On Fri, Apr 12, 2002 at 03:58:21PM -0500, Jim Blandy wrote:
> 
> Daniel Jacobowitz <drow@mvista.com> writes:
> > On Wed, Apr 10, 2002 at 12:31:27PM -0500, Jim Blandy wrote:
> > > Daniel Jacobowitz <drow@mvista.com> writes:
> > > > Sure.  But I think this is a chance (if we want one) to move in a
> > > > different direction.  We'd have to work out the details, but I envision
> > > > something like this (names made up as I go along):
> > > > 
> > > > struct environment_entry {
> > > >   const char *name;
> > > >   enum name_type kind;
> > > >   void *data;
> > > > }
> > > > 
> > > > enum name_type {
> > > >   type_kind,
> > > >   field_kind,
> > > >   symbol_kind,
> > > >   namespace_kind,
> > > > };
> > > 
> > > In other words, replace the sloppy union with a properly discriminated
> > > union?  I'm for it.
> > > 
> > > But granted that it's important to clearly distinguish between the
> > > expanding set of uses we're putting `struct symbol' to, and that
> > > extending enum address_class isn't the best idea, how is it better to
> > > make this change concurrently with the enclosing environment changes?
> > > We could do this change right now.  Isn't it basically independent?
> > 
> > Well, no.  I was suggesting this for things that are not currently in
> > symbols (well, types generally are...).  But namespaces are not
> > represented at all and fields are in a different structure entirely.
> 
> Okay, I think I see.  You're preserving the distinctions implicit in
> the existing structures (fields and symbols are separate),
> distinguishing types from symbols (i.e. an entry for a typedef would
> be an environment_entry whose kind == type_kind, instead of a symbol
> with an address class of LOC_TYPEDEF), and positing that namespaces
> would be a fourth kind of thing.  The `data' field would point to a
> `struct type' or a `struct field', or whatever.

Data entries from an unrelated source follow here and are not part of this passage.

(** ** Reading *)

(** Two bytes read one at a time. *)
Lemma two_bytes b i w : 0 <= i -> i + 2 <= blen b -> slice b i (i + 2) = to_le_bytes 2 w -> 0 <= w < 2 ^ 16 ->
  (b0 ← index b i; b1 ← index b (i + 1); Ret (from_le_bytes [b0; b1])) = Ret w.
Proof.
  intros Hi Hb E Hw. unfold index. destruct (get_lt_Some b i ltac:(lia)) as [b0 E0]. destruct (get_lt_Some b (i + 1) ltac:(lia)) as [b1 E1].
  rewrite E0, E1. cbn [mbind exec_bind]. f_equal. transitivity (from_le_bytes (slice b i (i + 2))); [|by rewrite E, from_to_u16].
  f_equal. unfold slice. replace (Z.to_nat (i + 2 - i)) with 2%nat by lia. unfold Prelude.get in *.
  replace (Z.to_nat (i + 1)) with (S (Z.to_nat i)) in E1 by lia. rewrite (drop_S b b0), (drop_S b b1) by done. done.
Qed.

(** Values of equal widths end at the same places. *)
Lemma payload_swap pre old v post k : blen old = blen v -> blen (payload (take k (pre ++ Some v :: post))) = blen (payload (take k (pre ++ Some old :: post))).
Proof.
  intros E. revert k. induction pre as [|c pre IH]; intros [|k]; try done; cbn [app take].
  - change (Some v :: ?l) with ([Some v] ++ l). change (Some old :: ?l) with ([Some old] ++ l). rewrite !payload_app, !payload_one, !blen_app. cbn [default]. unfold Datatypes.id. by rewrite E.
  - change (c :: ?l) with ([c] ++ l). rewrite !payload_app, !blen_app. by rewrite IH.
Qed.

Section Reading.
Context (r : PackedRow) (cs : list (option (list byte))) (R : row_of r cs).

#[local] Abbreviation n := (blen cs).

Lemma columns_ok : columns r = Ret n.
Proof using R.
  destruct R as (_ & Hn & _ & P). pose proof (p_len _ _ _ _ P) as L. pose proof (bitmap_nonneg n ltac:(blen_pos; lia)). blen_pos.
  unfold header_len in L. apply (two_bytes (buf r) 0); [done|lia|apply P|lia].
Qed.

Lemma has_ok i : 0 <= i -> has r i = Ret (set_at cs i).
Proof using R.
  intros Hi. unfold has. rewrite columns_ok. cbn [mbind exec_bind]. destruct (Z.ltb_spec i n).
  - destruct R as (_ & _ & _ & P). destruct (p_bits _ _ _ _ P i ltac:(lia)) as (x & Gx & Tx). unfold index. rewrite Gx. cbn [mbind exec_bind].
    pose proof (Z.mod_pos_bound i 8 ltac:(lia)). by rewrite masked_bit, Tx by lia.
  - unfold set_at. by rewrite (proj2 (get_None cs i Hi)).
Qed.

Lemma end_at_ok j : 0 <= j < n -> end_at r (bitmap_len n) j = Ret (blen (payload (take (S (Z.to_nat j)) cs))).
Proof using R.
  intros Hj. destruct R as (_ & Hn & Hp & P). pose proof (p_len _ _ _ _ P) as L. pose proof (bitmap_nonneg n ltac:(lia)). unfold header_len in L.
  pose proof (payload_take_le cs (S (Z.to_nat j))). blen_pos. apply two_bytes; [lia|lia|by apply P|unfold PACKED_MAX in Hp; lia].
Qed.

Lemma start_of_ok i : 0 <= i < n -> start_of r (bitmap_len n) i = Ret (blen (payload (take (Z.to_nat i) cs))).
Proof using R.
  intros Hi. unfold start_of. destruct (Z.eqb_spec i 0) as [->|]; [done|]. rewrite end_at_ok by lia. do 4 f_equal. lia.
Qed.

(** The bytes of a present column. *)
Lemma column_bytes i v : Prelude.get cs i = Some (Some v) -> 0 <= i ->
  let s := header_len n + blen (payload (take (Z.to_nat i) cs)) in
  blen (payload (take (S (Z.to_nat i)) cs)) = blen (payload (take (Z.to_nat i) cs)) + blen v /\ s + blen v <= blen (buf r) /\
  slice (buf r) s (s + blen v) = v.
Proof using R.
  intros Ev Hi s. destruct R as (_ & _ & _ & P). pose proof (p_len _ _ _ _ P) as L. pose proof (p_values _ _ _ _ P) as V.
  assert (Ep : payload (take (S (Z.to_nat i)) cs) = payload (take (Z.to_nat i) cs) ++ v) by (by rewrite (take_snoc_Z _ _ _ Ev), payload_snoc).
  pose proof (payload_take_le cs (S (Z.to_nat i))) as Le. rewrite Ep, blen_app in *. split; [done|]. split; [unfold s; lia|].
  pose proof (take_drop (S (Z.to_nat i)) cs) as Td. apply (f_equal payload) in Td. rewrite payload_app, Ep, <- app_assoc in Td.
  set (p := payload (take (Z.to_nat i) cs)) in *. set (q := payload (drop (S (Z.to_nat i)) cs)) in *. pose proof (bitmap_nonneg n ltac:(blen_pos; lia)) as Bn.
  assert (Hh : 0 <= header_len n) by (unfold header_len; blen_pos; lia). blen_pos.
  pose proof (slice_mid p v q) as M. rewrite Td, <- V in M. rewrite slice_from in V.
  unfold s. etrans; [|exact M]. unfold slice. rewrite skipn_firstn_comm, drop_drop, take_take. f_equal; [|f_equal]; [|lia].
  apply (f_equal blen) in Td. rewrite !blen_app in Td. lia.
Qed.

Lemma column_get_ok i : 0 <= i -> get r i = Ret (mjoin (Prelude.get cs i)).
Proof using R.
  intros Hi. unfold get. rewrite has_ok by done. cbn [mbind exec_bind]. unfold set_at. destruct (Prelude.get cs i) as [[v|]|] eqn:E; [|done|done]. cbn [is_some negb mjoin option_join].
  pose proof (get_Some_lt _ _ _ Hi E) as Lt. rewrite columns_ok. cbn [mbind exec_bind]. rewrite start_of_ok by lia. cbn [mbind exec_bind]. rewrite end_at_ok by lia. cbn [mbind exec_bind].
  destruct (column_bytes i v E Hi) as (-> & Le & Eq). rewrite Z.add_assoc. rewrite index_range_ok by (blen_pos; lia). rewrite Eq. done.
Qed.

Lemma values_ok : values r = Ret cs.
Proof using R.
  unfold values. rewrite columns_ok. cbn [mbind exec_bind]. rewrite blen_to_nat. apply collect_ok. intros k x Hk.
  rewrite column_get_ok by lia. unfold Prelude.get. rewrite Z.add_0_l, Nat2Z.id, Hk. done.
Qed.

Yes, that's right.  There's also transparent scopes (which might be a
special kind of namespace... or not).  By that I mean {} enclosed
regions with their own local variables.  A function belongs to a
namespace, a namespace does not enclose a particular range of PCs - but
a scope does enclose a particular PC range.  Hopefully but not
necessarily a single contiguous range.  Optimization or explicit
.section directives could break it up.

> 
> > Doing it for struct symbol would be a good idea, I think, but a better
> > approach would be:
> >   - start the environments properly, using a new enum.
> >   - Separate out those things which need to be "different kinds of
> >     struct symbol", and keep the factoring at the environment level.
> >   - Look up environment entries, not struct symbol's.  That way we can
> >     have a hope of keeping the right names attached to types, for
> >     instance.
> 
> By the last point here, are you suggesting that everyone hand around
> pointers to `struct environment_entry' objects, rather than pointers
> to `struct type', `struct field', etc.?  That would lose some
> typechecking, and some clarity.  If space is the concern, I think I'd
> rather see both the environment entry and the symbol/field/etc. have
> `name' fields, that perhaps point to the same string.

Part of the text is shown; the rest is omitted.